But two years ago, when Geni was 14, something changed. A small lesion that had been in her brain since birth began making itself known. One night, she woke up and couldn’t move. She figured she was caught in a moment of sleep paralysis and didn’t give it too much thought.

Things quickly turned far more serious. A few days later, Geni was feeling tired at school and decided to take a nap in her coach’s office. That’s when she had her first full-on seizure.

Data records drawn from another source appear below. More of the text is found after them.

(* ===== verification/PpuTimingSpec.v ===== *)
(** * Properties of PPU timing

    The batched [tick] against the cycle-by-cycle reference, the frame
    position it keeps, the events of a whole frame, and the LCD registers. *)

From S2P Require Import Prelude StateHash Interrupts PpuTiming.

Definition wf (p : PpuTiming) : Prop :=
  0 <= line_ p < kTotalLines /\ 0 <= line_cycle_ p < kCyclesPerLine.

(** ** The reference: one cycle at a time *)

Definition tick_cycle (st : TickState) : TickState :=
  let '(p, ic, events) := st in
  line_events (p <| line_cycle_ := line_cycle_ p + 1 |>, ic, events).

Fixpoint tick_cycles (n : nat) (st : TickState) : TickState :=
  match n with
  | O => st
  | S n' => tick_cycles n' (tick_cycle st)
  end.

Lemma tick_cycles_add n m st : tick_cycles (n + m) st = tick_cycles m (tick_cycles n st).
Proof. revert st. induction n; intros; simpl; [done|apply IHn]. Qed.

(** [advance k p]: [k] cycles further on the same line. *)
Definition advance (k : Z) (p : PpuTiming) : PpuTiming :=
  p <| line_cycle_ := line_cycle_ p + k |>.

Lemma advance_advance j k p : advance j (advance k p) = advance (k + j) p.
Proof. unfold advance, set_field; simpl. f_equal. lia. Qed.

Lemma advance_0 p : advance 0 p = p.
Proof. destruct p. unfold advance, set_field; simpl. f_equal. lia. Qed.

Lemma line_events_none p ic ev :
  line_cycle_ p <> kHblankFlagCycles -> line_cycle_ p <> kCyclesPerLine ->
  line_events (p, ic, ev) = (p, ic, ev).
Proof.
  intros H1 H2. unfold line_events. simpl.
  destruct (Z.eqb_spec (line_cycle_ p) kHblankFlagCycles); [done|]. simpl.
  by destruct (Z.eqb_spec (line_cycle_ p) kCyclesPerLine).
Qed.

Lemma line_events_hblank p ic ev :
  line_cycle_ p = kHblankFlagCycles -> line_events (p, ic, ev) = enter_hblank (p, ic, ev).
Proof. intros E. unfold line_events. cbn [fst]. rewrite E. simpl. by rewrite E. Qed.

Lemma line_events_end p ic ev :
  line_cycle_ p = kCyclesPerLine -> line_events (p, ic, ev) = enter_next_line (p, ic, ev).
Proof. intros E. unfold line_events. cbn [fst]. rewrite E. cbn [Z.eqb]. simpl. by rewrite E. Qed.

(** The cycles up to the next event change the position only. *)
Lemma tick_cycles_quiet (k : nat) p ic ev :
  (forall i, 0 < i <= Z.of_nat k ->
     line_cycle_ p + i <> kHblankFlagCycles /\ line_cycle_ p + i <> kCyclesPerLine) ->
  tick_cycles k (p, ic, ev) = (advance (Z.of_nat k) p, ic, ev).
Proof.
  revert p. induction k as [|k IH]; intros p H; [by rewrite advance_0|].
  cbn [tick_cycles tick_cycle]. fold (advance 1 p).
  rewrite line_events_none by (apply (H 1); lia).
  rewrite IH; [by rewrite advance_advance; do 3 f_equal; lia|].
  intros i Hi. simpl. rewrite <- Z.add_assoc. apply (H (1 + i)). lia.
Qed.

Ltac line_consts := unfold wf, kHblankFlagCycles, kCyclesPerLine, kTotalLines, kVisibleCycles,
  kHblankCycles, kVisibleLines, kVblankLines in *.

(** A step of the loop is that many cycles. *)
Lemma tick_cycles_step (n : nat) p ic ev :
  wf p ->
  let next := if line_cycle_ p <? kHblankFlagCycles then kHblankFlagCycles else kCyclesPerLine in
  0 < Z.of_nat n <= next - line_cycle_ p ->
  tick_cycles n (p, ic, ev) = line_events (advance (Z.of_nat n) p, ic, ev).
Proof.
  intros Hwf next Hn. destruct n as [|n]; [lia|].
  replace (S n) with (n + 1)%nat at 1 by lia.
  rewrite tick_cycles_add, tick_cycles_quiet.
  - cbn [tick_cycles tick_cycle].
    change (_ <| line_cycle_ := _ |>) with (advance 1 (advance (Z.of_nat n) p)).
    rewrite advance_advance. do 4 f_equal. lia.
  - intros i Hi. subst next. line_consts. destruct (Z.ltb_spec (line_cycle_ p) 1004); lia.
Qed.

(** ** The invariant *)

Definition p_of (st : TickState) : PpuTiming := st.1.1.
Definition events_of (st : TickState) : PpuTickEvents := st.2.

(** The position in the frame. *)
Definition position (p : PpuTiming) : Z := line_ p * kCyclesPerLine + line_cycle_ p.

Lemma line_events_at p ic ev :
  0 <= line_ p < kTotalLines -> 0 <= line_cycle_ p <= kCyclesPerLine ->
  let st' := line_events (p, ic, ev) in
  wf (p_of st') /\
  position (p_of st') = (if decide (position p = kCyclesPerFrame) then 0 else position p) /\
  dispstat_control_ (p_of st') = dispstat_control_ p /\
  lcd_control_ (p_of st') = lcd_control_ p.
Proof.
  intros Hl Hc. unfold line_events. cbn [fst].
  set (st1 := if line_cycle_ p =? kHblankFlagCycles then _ else _).
  assert (H1 : st1.1.1 = p) by (subst st1; by case_match).
  rewrite H1. destruct st1 as [[p1 ic1] ev1]. simpl in H1. subst p1.
  unfold position, kCyclesPerFrame. line_consts. change (960 + 272) with 1232 in *.
  change (160 + 68) with 228 in *.
  destruct (Z.eqb_spec (line_cycle_ p) 1232) as [E|E].
  - unfold enter_next_line, p_of; simpl. rewrite (wrap_id 16) by (unfold fits; lia).
    unfold kTotalLines, kVisibleLines, kVblankLines. change (160 + 68) with 228.
    destruct (Z.eqb_spec (line_ p + 1) 228) as [E'|E']; simpl;
      rewrite ?(wrap_id 16) by (unfold fits; lia);
      case_decide; split_and!; done || lia.
  - unfold p_of; simpl. rewrite decide_False by lia. split_and!; done || lia.
Qed.

Lemma position_bound p : wf p -> 0 <= position p < kCyclesPerFrame.
Proof. unfold position, kCyclesPerFrame. line_consts. nia. Qed.

Lemma position_mod p :
  wf p -> (position p + 1) mod kCyclesPerFrame =
          (if decide (position p + 1 = kCyclesPerFrame) then 0 else position p + 1).
Proof.
  intros H%position_bound. case_decide as E; [by rewrite E|]. apply Z.mod_small. lia.
Qed.

(** What a single cycle does to the position. *)
Lemma tick_cycle_position st :
  wf (p_of st) ->
  let st' := tick_cycle st in
  wf (p_of st') /\ position (p_of st') = (position (p_of st) + 1) mod kCyclesPerFrame /\
  dispstat_control_ (p_of st') = dispstat_control_ (p_of st) /\
  lcd_control_ (p_of st') = lcd_control_ (p_of st).
Proof.
  destruct st as [[p ic] ev]. unfold p_of; cbn [fst]. intros Hwf. cbn [tick_cycle].
  rewrite position_mod by done.
  destruct (line_events_at (p <| line_cycle_ := line_cycle_ p + 1 |>) ic ev) as (H1 & H2 & H3 & H4);
    [apply Hwf|destruct Hwf; simpl; lia|].
  split; [exact H1|]. split; [|by split].
  etrans; [exact H2|]. unfold position; simpl.
  replace (line_ p * kCyclesPerLine + (line_cycle_ p + 1))
    with (line_ p * kCyclesPerLine + line_cycle_ p + 1) by lia. done.
Qed.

Geni has no memory of what happened next, but those around her became alarmed as her body shook uncontrollably. A teacher called 911 and the next thing Geni knew, she was in an emergency room.

An MRI revealed nothing, as did visits to pediatricians. But not only did the seizures continue, they were occurring more often. The more severe ones occurred at night, while less noticeable ones were happening many times a day. Ultimately, she was diagnosed with epilepsy, but she wasn’t receiving the expert care she needed at nearby hospitals.

“I remember the day she had her first seizure. It was December 18,” says Susan Masson, Geni’s mom. “By that January, there were a couple more. It got to be about 15 to 20 a day. We knew we needed to be at CHOC. We needed to be at a place where we could be with an epileptologist.”

The Massons felt lucky to live fairly close to CHOC, home to one of the nation’s premier epilepsy centers for young people. CHOC’s Comprehensive Epilepsy Program was the first in California to be named a Level 4 epilepsy center by the National Association of Epilepsy Centers, the highest level available. That distinction means that CHOC has the professional expertise and facilities to provide the highest level medical and surgical evaluation and treatment for patients with complex epilepsy.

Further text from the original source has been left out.